[Collected data]

(** * batchflow: the Dataset class (batchflow/dataset.py)

    A shallow embedding of [Dataset] over an explicit Python object store.
    Objects live in a heap indexed by locations, so that "the same object"
    is equality of locations and "a new object" is a location that was not
    allocated before the call.  Methods are state-and-exception passing
    functions on that heap. *)

From stdpp Require Import gmap strings list.
From Stdlib Require Import ZArith.

Open Scope string_scope.

(** ** Python classes

    A class is known by its qualified name and carries the names of its
    proper ancestors in method resolution order.  [issubclass c d] is
    Python's test: [d] occurs in the MRO of [c]. *)

Record pyclass := PyClass { cls_name : string; cls_bases : list string }.

#[global] Instance pyclass_eq_dec : EqDecision pyclass.
Proof. solve_decision. Defined.

Definition mro (c : pyclass) : list string := cls_name c :: cls_bases c.

Definition issubclass (c d : pyclass) : bool := bool_decide (cls_name d ∈ mro c).

(** [str(cls)], as the [%s] conversion of a class prints it. *)
Definition class_repr (c : pyclass) : string := "<class '" ++ cls_name c ++ "'>".

Definition object_class : pyclass := PyClass "object" [].
Definition NoneType : pyclass := PyClass "NoneType" ["object"].
Definition int_class : pyclass := PyClass "int" ["object"].
Definition list_class : pyclass := PyClass "list" ["object"].
Definition type_class : pyclass := PyClass "type" ["object"].

(** The classes [dataset.py] imports or defines. *)
Definition Baseset : pyclass := PyClass "batchflow.base.Baseset" ["object"].
Definition DatasetIndex : pyclass :=
  PyClass "batchflow.dsindex.DatasetIndex" ["batchflow.base.Baseset"; "object"].
Definition Batch : pyclass := PyClass "batchflow.batch.Batch" ["object"].
Definition Pipeline : pyclass := PyClass "batchflow.pipeline.Pipeline" ["object"].
Definition Dataset : pyclass :=
  PyClass "batchflow.dataset.Dataset" ["batchflow.base.Baseset"; "object"].

(** ** Exceptions and results *)

Inductive exn :=
| IndexError
| TypeError (msg : string)
| AttributeError (msg : string)
| ValueError (msg : string).

Inductive result (A : Type) :=
| Ok (a : A)
| Raise (e : exn).
Arguments Ok {A} a.
Arguments Raise {A} e.

Definition loc := positive.

Section Model.

(** Item identifiers: the element type of the [indices] array. *)
Context {Id : Type} `{EqDecision Id}.

(** ** Values and objects *)

Inductive value :=
| VNone
| VInt (n : Z)
| VSeq (xs : list Id)        (* a raw collection of identifiers or positions *)
| VClass (c : pyclass)
| VRef (l : loc).            (* a reference to a heap object *)

Definition kwargs := list (string * value).

Record action := Action { act_name : string; act_args : list value }.

Inductive obj :=
| DatasetIndexObj (cls : pyclass) (indices : list Id)
| DatasetObj (cls : pyclass) (index : value) (batch_class : option pyclass) (preloaded : value)
| PipelineObj (cls : pyclass) (dataset : value) (actions : list action) (config : value)
| BatchObj (cls : pyclass) (index : value) (preloaded : value) (kw : kwargs)
| OtherObj (cls : pyclass).

(** The object store. *)
Abbreviation heap := (gmap loc obj).

Definition class_of (o : obj) : pyclass :=
  match o with
  | DatasetIndexObj c _ | DatasetObj c _ _ _ | PipelineObj c _ _ _
  | BatchObj c _ _ _ | OtherObj c => c
  end.

(** The constructor of [obj] records which class of the package an object
    is an instance of; [cls] is its concrete class, the class itself or one
    derived from it.  [isinstance(x, DatasetIndex)] and
    [isinstance(x, Pipeline)] are read off the constructor. *)

Definition deref (h : heap) (v : value) : option obj :=
  match v with
  | VRef l => h !! l
  | _ => None
  end.

(** [type(v)].  Python has no dangling reference; for a location outside the
    heap the model answers [object]. *)
Definition type_of (h : heap) (v : value) : pyclass :=
  match v with
  | VNone => NoneType
  | VInt _ => int_class
  | VSeq _ => list_class
  | VClass _ => type_class
  | VRef l => from_option class_of object_class (h !! l)
  end.

(** [isinstance(v, type(w))] *)
Definition isinstance_type_of (h : heap) (v w : value) : bool :=
  issubclass (type_of h v) (type_of h w).

Definition is_DatasetIndex (h : heap) (v : value) : bool :=
  match deref h v with
  | Some (DatasetIndexObj _ _) => true
  | _ => false
  end.

Definition is_Pipeline (h : heap) (v : value) : bool :=
  match deref h v with
  | Some (PipelineObj _ _ _ _) => true
  | _ => false
  end.

(** ** The state and exception monad of method bodies *)

Definition M (A : Type) : Type := heap → result A * heap.

Definition ret {A} (a : A) : M A := λ h, (Ok a, h).
Definition raise {A} (e : exn) : M A := λ h, (Raise e, h).
Definition bind {A B} (m : M A) (k : A → M B) : M B :=
  λ h, match m h with
       | (Ok a, h') => k a h'
       | (Raise e, h') => (Raise e, h')
       end.
Definition get_heap : M heap := λ h, (Ok h, h).

Notation "'let!' x ':=' m 'in' k" := (bind m (λ x, k))
  (at level 10, x name, m at level 100, k at level 200).
(** * Travel Day Counter: a shallow embedding of [TDC.py]

    The development follows the class [TravelDayCounter] of [TDC.py]:
    the visit-history builder [create_visit_history], the derived tables
    [create_country2percent] and [create_country2rank], the constructor
    [__init__] with its home/abroad roll-up, and [shortened_table].

    Conventions of the embedding.
    - Python [int] is [Z]; Python [str] is [string] (ASCII text: a
      statement about when a date fails to parse assumes [Py.isascii]).
    - A Python [dict] keeps its keys in insertion order; it is an
      association list with unique keys, new keys appended at the end.
      A [defaultdict] is the same list with a look-up that inserts the
      default value under a missing key.
    - An exception is a value of [exn]; code that may raise lives in the
      error monad [result].  [int] raises [ValueError]; [date] raises
      [OverflowError] for a number beyond the C [int]s and [ValueError]
      for a field out of range.
    - [datetime.date] is a record of year, month and day; the dates that
      exist are those the checked constructor [date] accepts ([Date.valid]);
      [date.today()] is a parameter of every function that reads the clock.
    - Floating-point values are not interpreted: a [pyfloat] records the
      expression the source evaluates (true division, product, [round]). *)

From Stdlib Require Import ZArith List String Ascii Bool Lia QArith Sorted Permutation.
Import ListNotations.
Local Open Scope string_scope.
Local Open Scope list_scope.
Local Open Scope Z_scope.

#[local] Arguments Z.add : simpl never.
#[local] Arguments Z.sub : simpl never.
#[local] Arguments Z.mul : simpl never.

(* ================================================================== *)
(** * Part I: definitions *)
(* ================================================================== *)

(** ** Exceptions and the error monad *)

Inductive exn : Type :=
| ValueError
| OverflowError
| ZeroDivisionError
| KeyError.

Inductive result (A : Type) : Type :=
| Ok (a : A)
| Raise (e : exn).
Arguments Ok {A} a.
Arguments Raise {A} e.

Definition bind {A B : Type} (r : result A) (k : A -> result B) : result B :=
  match r with
  | Ok a => k a
  | Raise e => Raise e
  end.

Notation "x <- r ;; k" := (bind r (fun x => k))
  (at level 61, r at next level, right associativity).
Notation "' p <- r ;; k" := (bind r (fun x => let p := x in k))
  (at level 61, p pattern, r at next level, right associativity).

(** ** Python built-ins on strings and integers *)

Module Py.

(** [s.split(sep)] for a one-character separator: the pieces between the
    separators, empty pieces included; never the empty list. *)
Fixpoint split (sep : ascii) (s : string) : list string :=
  match s with
  | EmptyString => [EmptyString]
  | String c s' =>
      if Ascii.eqb c sep then EmptyString :: split sep s'
      else match split sep s' with
           | [] => [String c EmptyString]
           | h :: t => String c h :: t
           end
  end.
(** * Z.AI client (zaai.py): request signing, identity extraction,
      request-body assembly and SSE stream aggregation.

    The development is a shallow embedding of the class [ZAIClient] of
    [src/bk/zaai.py].  Python values are modelled as the interpreter has
    them:

    - [str] is a sequence of Unicode code points ([list N]); [bytes] is a
      [list byte];
    - a raised exception is a value of [exn]; code that may raise lives in
      the error monad [exc], and [try] / [except] is an explicit handler;
    - a generator is the finite trace of what it yields together with the
      way it ended;
    - the library functions the client calls ([bytes.decode], [str.strip],
      [base64.urlsafe_b64decode], [json.loads], [hmac.new], [hashlib.sha256])
      are written out after CPython's implementation, so that every
      function of the client can be evaluated on concrete inputs.

    What cannot be written out without the Unicode character database or
    IEEE-754 arithmetic ([str.lower], [repr] of a string, the value and
    the [repr] of a float literal) is collected in the class [PyRuntime];
    the theorems hold for every instance.  Resource limits of the
    interpreter (recursion depth, memory) are not modelled.

    Embedded from the source: [__init__], [MODEL_MAPPING],
    [_extract_user_id_from_token], [_generate_signature],
    [_build_request_body], [_stream_request], [_non_stream_request] and
    [get_content_from_chunk] (module [ZAI]); [get_guest_token],
    [_get_token], [_build_headers] and [chat], with
    [urllib.parse.urlencode] (modules [Chat] and [Urllib]).  The results
    of [_generate_uuid], [time.time] and [datetime.now] are inputs. *)

From Stdlib Require Import ZArith NArith List String Ascii Bool Lia.
From Stdlib Require Import Strings.Byte.
From Stdlib Require Import DecimalString.
Import ListNotations.

Set Implicit Arguments.
Set Warnings "-register-all,-abstract-large-number".

(* ================================================================== *)
(** * Python runtime model *)
(* ================================================================== *)

Module Py.

Local Open Scope list_scope.
Local Open Scope N_scope.

(** ** Strings and bytes *)

(** A Python [str]: a sequence of code points. *)
Definition str := list N.

(** A Python [bytes] object. *)
Definition bytes := list byte.

(** An ASCII literal of the source as a [str]. *)
Definition u (s : string) : str := map Byte.to_N (list_byte_of_string s).

(** A literal written with apostrophes where the Python text has double
    quotes (code point 39 becomes 34). *)
Definition q (s : string) : str :=
  map (fun c => if N.eqb c 39 then 34 else c) (u s).

(** The byte with the value [n mod 256]. *)
Definition byte_of_N (n : N) : byte :=
  match Byte.of_N (n mod 256) with
  | Some b => b
  | None => x00
  end.

(** An ASCII literal as [bytes]. *)
Definition b (s : string) : bytes := list_byte_of_string s.

(** [q] for [bytes]. *)
Definition qb (s : string) : bytes := map byte_of_N (q s).

Fixpoint str_eqb (s t : str) : bool :=
  match s, t with
  | [], [] => true
  | c :: s', d :: t' => N.eqb c d && str_eqb s' t'
  | _, _ => false
  end.

(** ** Exceptions *)

Inductive exn : Type :=
| UnicodeDecodeError
| UnicodeEncodeError
| ValueError
| JSONDecodeError          (* a subclass of ValueError *)
| BinasciiError            (* binascii.Error, a subclass of ValueError *)
| AttributeError
| TypeError
| KeyError
| Exception_ (msg : str).  (* raise Exception(msg) *)

Inductive exc (A : Type) : Type :=
| Ok (a : A)
| Raise (e : exn).

Arguments Ok {A} a.
Arguments Raise {A} e.

Definition bind {A B} (m : exc A) (f : A -> exc B) : exc B :=
  match m with
  | Ok a => f a
  | Raise e => Raise e
  end.

Definition fmap {A B} (f : A -> B) (m : exc A) : exc B :=
  bind m (fun a => Ok (f a)).

(** [try: body except: handler] with a bare [except], which catches
    every exception. *)
Definition try_except {A} (body : exc A) (handler : exn -> exc A) : exc A :=
  match body with
  | Ok a => Ok a
  | Raise e => handler e
  end.

Declare Scope exc_scope.
Delimit Scope exc_scope with exc.
Notation "x <- m ;; k" := (bind m (fun x => k))
  (at level 61, m at next level, right associativity) : exc_scope.

(** [except UnicodeDecodeError:] catches exactly this class. *)
Definition is_UnicodeDecodeError (e : exn) : bool :=
  match e with
  | UnicodeDecodeError => true
  | _ => false
  end.

(** ** Codecs *)

(** One byte as a number. *)
Definition bv (x : byte) : N := Byte.to_N x.

Definition is_cont (x : byte) : bool :=
  N.leb 128 (bv x) && N.ltb (bv x) 192.

Definition cbits (x : byte) : N := bv x - 128.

■ What you should do ■
Nothing should appear in the answer except the lines above from the line with "statement about when" through the line with "exist are those", both included, written out exactly.

■ Output of the exercise ■
      statement about when a date fails to parse assumes [Py.isascii]).
    - A Python [dict] keeps its keys in insertion order; it is an
      association list with unique keys, new keys appended at the end.
      A [defaultdict] is the same list with a look-up that inserts the
      default value under a missing key.
    - An exception is a value of [exn]; code that may raise lives in the
      error monad [result].  [int] raises [ValueError]; [date] raises
      [OverflowError] for a number beyond the C [int]s and [ValueError]
      for a field out of range.
    - [datetime.date] is a record of year, month and day; the dates that
      exist are those the checked constructor [date] accepts ([Date.valid]);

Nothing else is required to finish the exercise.